Showing posts with label environment. Show all posts
Showing posts with label environment. Show all posts

Wednesday, March 16, 2011

Nature vs. Nurture

I've been puzzling over this conondrum lately. Remember that old limerick:

Twixt the optimist and the pessimist
The difference is droll.
The optimist sees the doughnut
While the pessimist sees only the hole.

What makes some of us essentially happy, outgoing, content with our lot and others perpetually dissatisfied. There's a brand new baby boy next door, five days old. I haven't seen him yet but I've seen adorable pictures, and I wonder what genes, what predispositions he brings to this world. He will grow up in a loving, supportive, strong family. But what will he be?
I think of Jacob with his irrepressible happy spirit, sometimes mischievous, occasionally manipulative and pouty but generally one of the world's happy people. He is by all means a most loved child, beloved by his parents, grandparents, and extended family. Sure, without that warm environment he might be someone else, but then again his innate spirit might triumph.
I could cite examples with all of my children and grandchildren but I'd be sure to tromp on someone's toes.
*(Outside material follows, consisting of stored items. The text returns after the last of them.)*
(* ===== verification/BusExamples.v ===== *)
(** * BusExamples: what the bus does outside the theorems

    Concrete interleavings in which a route behaves differently from what its
    specification says. *)
From stdpp Require Import prelude functions.
From S2P Require Import Prelude Status Lifecycle Interleave Bus BusQueue BusThreads.
Import TypedBus.

Open Scope nat_scope.
Open Scope solar_scope.

Definition queue (capacity : nat) (ov : Overflow) : list Subscription :=
  [mkSubscription 0 (Queued capacity ov Drain)].

(** The count of pending messages is recorded after the storage lock is
    released: a drain between the two leaves a record that says messages
    are pending for ever, and the facility's stop reports a timeout although
    the queue is empty and no handler runs. *)
Definition stale_run :=
  run (turns fair [(1, 14); (0, 17); (1, 2)])
    (plain_start (queue 2 Reject) 2 [[CallDrain 0]; [CallEmit 0 1 Normal; CallEmit 0 2 Normal]]).
Example pending_stays_recorded :
  handled_ (stale_run.1 0) = [1; 2] ∧ count_ (stale_run.1 0) = 0%Z
  ∧ r_pending (record_ (stale_run.1 0)) = 2%Z
  ∧ (alone fair (stop (queue 2 Reject) 9) (stale_run.1)) ≫= (λ x, Some x.1) = Some (Err STimeout).
Proof. vm_compute. done. Qed.

(** [DropOldest] decides to drop before it takes the storage lock: if the
    queue is drained in between, the message drops itself.  It is reported as
    accepted and is never handled. *)
Definition drop_run :=
  run (turns fair [(1, 8); (1, 5); (0, 20); (1, 20)])
    (plain_start (queue 1 DropOldest) 1 [[CallDrain 0]; [CallEmit 0 1 Normal; CallEmit 0 2 Normal]]).
Example newest_drops_itself :
  drop_run.2 = map Interleave.Done [[AnsDrain]; [AnsEmit (Ok tt); AnsEmit (Ok tt)]]
  ∧ handled_ (drop_run.1 0) = [1] ∧ count_ (drop_run.1 0) = 0%Z.
Proof. vm_compute. done. Qed.

(** A rejected submission clears the whole queue and restores all permits,
    those in the hands of other emitters included: the ring then takes more
    messages than it holds, and one handler call sees a message twice while
    another message is lost. *)
Definition no_executor : Env := mkEnv 0 false Running false false (Some (SBusy, 0%Z)) None.
Definition overfull_run :=
  run (turns fair [(1, 5); (2, 7)] ++ turns no_executor [(2, 20)] ++ turns fair [(3, 16); (1, 10)])
    (plain_start (queue 2 Reject) 2
       [[CallDrain 0]; [CallEmit 0 1 Normal]; [CallEmit 0 2 Normal];
        [CallEmit 0 3 Normal; CallEmit 0 4 Normal]]).
Example queue_overfills :
  count_ (overfull_run.1 0) = 3%Z ∧ storage_ (overfull_run.1 0) = [1; 4]
  ∧ handled_ ((run (turns fair [(0, 40)]) overfull_run).1 0) = [1; 4; 1].
Proof. vm_compute. done. Qed.
(** One record of [read]. *)
Definition read_entry (cursor : Z) (filter : option Z) (s : Reader) (r : StoredRecord) : Reader :=
  let sequence := h_sequence (header r) in
  let oldest := if rd_oldest s =? 0 then sequence else rd_oldest s in
  let page := rd_page s in
  if (cursor <=? sequence) && selects filter r then
    let page := page <| available ::= S |> in
    match rd_output s with
    | Some output =>
      if (written page <? length output)%nat then
        mkReader (page <| written ::= S |> <| next_cursor := inc64 sequence |>)
          (old ← output !! written page; new ← copy_record old r; Some (<[written page := new]> output))
          oldest sequence
      else mkReader page (Some output) oldest sequence
    | None => mkReader page None oldest sequence
    end
  else mkReader page (rd_output s) oldest sequence.

Definition read (h : CompactHistory) (cursor : Z) (output : list StoredRecord) (filter : option Z) :
  option (HistoryPage * list StoredRecord) :=
  s ← scan (S (used_ h)) h 0 (λ s r, (read_entry cursor filter s r, true))
        (mkReader (empty_page cursor) (Some output) 0 0);
  output ← rd_output s;
  let page := rd_page s in
  let page :=
    if negb (rd_oldest s =? 0) && (cursor <? rd_oldest s) then
      let page := page <| stale := true |> <| evicted_before := u64 (rd_oldest s - cursor) |> in
      if (written page =? 0)%nat then page <| next_cursor := rd_oldest s |> else page
    else page in
  let page :=
    if (written page =? 0)%nat && negb (rd_latest s =? 0) && (rd_latest s <? cursor)
    then page <| next_cursor := cursor |> else page in
  Some (page, output).
End History.

(** ** The ingress rings *)
Record FixedRing : Set := mkRing { records_ : list StoredRecord; head_ : nat; tail_ : nat; size_ : nat }.
#[export] Instance FixedRing_fields : Fields FixedRing := λ r,
  mkRing (records_ r) (head_ r) (tail_ r) (size_ r).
Still, there's Edie, who seems to have some sort of second sight or insight--I like the word fey--and as one of her uncles said when she was still an infant, "She looks at us like she has it all figured out and we don't have a clue." That's clearly something that she brought into the world with her.
As most people know, my four children are all adopted, so they clearly brought different genetic make-ups into the world. But they were raised in the same household, same environment. They are all kind, compassionate, happy people, though each different in his or her own way. What accounts for that? Surely I didn't expect them to be carbon copies of each other, and they're not.
We all know people who self-destruct. There was the suicide of a young man in our church this week, a boy who seemingly had all going for him, good family, popularity, etc. What made him so unhappy? On the other hand, we know people in dire circumstances who rise above them--homeless people who put their lives together, get an education, and become contributing citizens. Handicapped people who find some way to continue to be part of the world and to contribute to it. Culture or genes?  Look now at the people of Japan who are so valiantly working to overcome the disasters that have befallen them--sure, a lot of that is culture, but all of it?
I have no scientific evidence, no proof, but I don't believe in Rousseau's blank slate. I think each of us is born with some codes embedded in us that shape our personalities and our future. Yes, environment, family, love, all that makes a difference in shaping us. But it can't always triumph over what we bring into the world with us. The question is, can we change our inherent traits? Can we look at ourselves and say, "I'm never happy, and I don't want that. I'm going to change it."?
What about you? Is your glass half empty or half full?

Monday, March 26, 2007

A powerful book

Reading Timothy Egan's The Worst Hard Time is like reading Dee Brown's Bury My Heart at Wounded Knee--you keep waiting for the story with a happy ending, but it only gets worse and worse. I thought I knew about the Dust Storms--but my idea was simplistic. I had no idea about the wheat boom that preceded the storms, a boom that caused farmers, some of the suitcase type, to plow up the prairies to plant more and more wheat. When a wheat surplus caused them to stop planting, land lay exposed--and blew away with the winds of a great drought. I didn't know either about the dust pneumonia that killed so many people--and especially children. Dead cows, butchered, were found to have starved to death because their stomachs were full of dirt and couldn't process food. And the story got more and more grim for several years--yes, it finally got better, the storms abated, but the scars remain to this day. And whole towns disappeared, never to rise again. Timothy Egan focuses on a few towns, a few famlies to make the story come alive--and it really does. This is gripping reading, and I recommend it to everyone who lives in the West.
The book also speaks to the current concern for what man is doing to the environment. The Dust Bowl was man-made, proof that man's actions do indeed impact the universe. We ought to take it as a cautionary tale today--that global warming has happened before doesn't mean we can ignore it and go our merry way burning petroleum and increasing hothouse gases. I love the comment by one Congressman (whose name unfortunately I can't remember) that being a conservative doesn't mean you have to appear to be an idiot.
Now, I'm going from one happy note--the Dust Bowl--to another, reading more of The Omnivore's Dilemma which sent me to the range-fed livestock ranch. So far, the taste test isn't proving that a success, but I'll read what the book has to say about "organic" vegetables.
There is really a happier note--beside the fact that it's raining in Texas, at least my part--and that's that Jacob brought his mother for supper last night. At slightly over nine months, he's standing for a few seconds without holding on to anything and walking a good distance if you hold both his hands. He'll be running around before we know it. He is, as always, extraordinarily happy and cheerful. Now he has a new trick that drives his mom wild--he refuses to lie still while his diaper is changed, but twists and turns--and he's strong enough that it's a problem
Jordan and I began to plan a busy spring--Easter and then Jacob's dedicaton at the church on Mother's Day (followed by a luncheon at my house for all involved). And we even began to think about Christmas. Yeah, I plan ahead.